Sunday, December 5, 2010
Day 122 Thursday December 2nd. Leopards and Tigers.
Up at 5.45am and off to the Ranthambore Tiger Reserve. It’s dark and cold, we are all wrapped in blankets, and we head out to the game reserve. We are all very excited. This is a 1,200 square km game reserve and in our jeep we have a naturalist/guide and he’s very good. Pretty soon the guide tells the driver to stop and he listens and gets us to listen as well. It’s the monkeys, they are calling to warn each other of a predator nearby. The sun’s coming up now –and then we see him—just about 150 yards away, and we can watch him in the open through field glasses for about 5 minutes as he walks along the base of the cliff. It’s a male leopard, about 400lbs. and terrifically marked with large spots and a long tail. He looks good and healthy. There are about 60 of them in this reserve and they are hard to see and so we feel lucky. He has to hunt, successfully, three times a day.

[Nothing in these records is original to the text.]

(* ===== verification/Backoff.v ===== *)
(** * Deterministic retry backoff ([internal/fsm/backoff.go])

    The delay before the next retry of a message: exponential with a jitter
    drawn from an FNV-1a hash of (message id, attempt), so that every replica
    computes the same instant. *)

From S2P Require Import Prelude.

Definition defaultMaxAttempts : N := 3.
Definition backoffBaseMs : N := 500.
Definition backoffMaxMs : N := 30000.
Definition backoffMaxShift : N := 16.
Definition penaliseExpiry : bool := false.

(** [hash/fnv]'s [New64a]: xor the byte in, multiply by the prime. *)
Definition fnv64a_offset : N := 14695981039346656037.
Definition fnv64a_prime : N := 1099511628211.
Definition fnv64a (b : bytes) : N :=
  foldl (λ h c, wrap64 (N.lxor h (N_of_ascii c) * fnv64a_prime)) fnv64a_offset b.

(** [byte(x >> (8 * i))] for [i] from 0 to [n - 1]. *)
Fixpoint le_bytes (n : nat) (x : N) : bytes :=
  match n with
  | O => []
  | S n' => ascii_of_N (x mod 256) :: le_bytes n' (N.shiftr x 8)
  end.

Definition backoff_base (attempt : N) : N :=
  let shift := if backoffMaxShift <? attempt then backoffMaxShift else attempt in
  let base := wrap64 (N.shiftl backoffBaseMs shift) in
  if backoffMaxMs <? base then backoffMaxMs else base.

Definition backoffMs (msgID attempt : N) : N :=
  let base := backoff_base attempt in
  let buf := le_bytes 8 msgID ++ le_bytes 4 attempt in
  let jitter := fnv64a buf mod (base / 4 + 1) in
  let d := add64 base jitter in
  if backoffMaxMs <? d then backoffMaxMs else d.

(** ** Bounds *)
Lemma backoff_base_eq attempt :
  backoff_base attempt = N.min (backoffBaseMs * 2 ^ N.min attempt 16) backoffMaxMs.
Proof.
  unfold backoff_base, backoffMaxShift, backoffMaxMs, backoffBaseMs.
  assert (∀ a, a ≤ 16 → 500 * 2 ^ a < two64) as Hlt.
  { intros a Ha. apply N.le_lt_trans with (500 * 2 ^ 16); [|done].
    apply N.mul_le_mono_l, N.pow_le_mono_r; lia. }
  destruct (N.ltb_spec 16 attempt).
  - rewrite (N.min_r attempt 16) by lia. done.
  - rewrite (N.min_l attempt) by lia.
    rewrite N.shiftl_mul_pow2, wrap64_small by (apply Hlt; lia).
    generalize (500 * 2 ^ attempt). intros x. destruct (N.ltb_spec 30000 x); lia.
Qed.

Lemma backoff_base_bounds attempt : 500 ≤ backoff_base attempt ≤ 30000.
Proof.
  rewrite backoff_base_eq. unfold backoffBaseMs, backoffMaxMs.
  assert (2 ^ 0 ≤ 2 ^ N.min attempt 16) by (apply N.pow_le_mono_r; lia). lia.
Qed.

Lemma backoffMs_range id attempt :
  backoff_base attempt ≤ backoffMs id attempt
    ≤ N.min (backoff_base attempt + backoff_base attempt / 4) backoffMaxMs.
Proof.
  pose proof (backoff_base_bounds attempt) as Hb. revert Hb.
  unfold backoffMs. generalize (backoff_base attempt). intros base Hb.
  set (j := fnv64a _ mod _). assert (j < base / 4 + 1) as Hj by (apply N.mod_lt; clear; generalize (base / 4); lia).
  pose proof (N.Div0.mul_div_le base 4) as Hq. revert Hq Hj.
  generalize (base / 4). intros q Hq Hj. clearbody j. unfold add64, wrap64, two64, backoffMaxMs.
  rewrite N.mod_small by lia. destruct (N.ltb_spec 30000 (base + j)); split; lia.
Qed.

Lemma backoffMs_positive id attempt : 500 ≤ backoffMs id attempt.
Proof.
  pose proof (backoffMs_range id attempt). pose proof (backoff_base_bounds attempt). lia.
Qed.

Lemma backoff_base_mono a a' : a ≤ a' → backoff_base a ≤ backoff_base a'.
Proof.
  intros Ha. rewrite !backoff_base_eq. unfold backoffBaseMs.
  assert (2 ^ N.min a 16 ≤ 2 ^ N.min a' 16) by (apply N.pow_le_mono_r; lia). lia.
Qed.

Then we are off again but this time for the real prize - a tiger. It’s what everyone comes to see. There are about 36 in this reserve including two new cubs. Two Tigers are pregnant and so each will produce up to 6 cubs and about 4 will survive. This park could support about 45 tigers (they need about 45 sq km each) and so the people responsible are doing pretty well with the husbandry of this place. Poaching remains the biggest threat to them (the Chinese continue to think that various parts of the tiger offer medicinal value or as an aphrodisiac) but the park rangers are managing to reduce the poaching year by year.
The tigers here run to 600lbs., much bigger than the leopards which the tigers sometimes hunt. Two more hours during which we spot a vulture, an owl, various parakeets, two large deer, a kingfisher but no large cats. Then the guide stops us again and makes us listen. It’s several peacocks and they are calling and warning each other and so we stay where we are and watch. No luck: we know a tiger is nearby but we can’t see him, the guide explains he’s probably hiding which gives us no chance of seeing him. It rained last week and so there is fresh grass which makes it harder. Also the deer have followed the new grass to higher ground where it can be safer but, our guide explains, the tigers will have gone higher as well to follow the deer. We have another chance this afternoon and so we will be heading higher as well. Only one of the tigers is radio tagged and that one’s radio signals cannot be tracked by the guides, it is to help the gamekeepers only. The guides are also forbidden from using walkie-talkies to tell each other about sightings, it’s all kept as low key as possible.
There are about 1,200 tigers left in the wild in India, most in preserves, and another 256 (he seems to know exactly) in zoos in India.
Queen Elizabeth was the last person to shoot a tiger legally; she shot two in this park in 1961.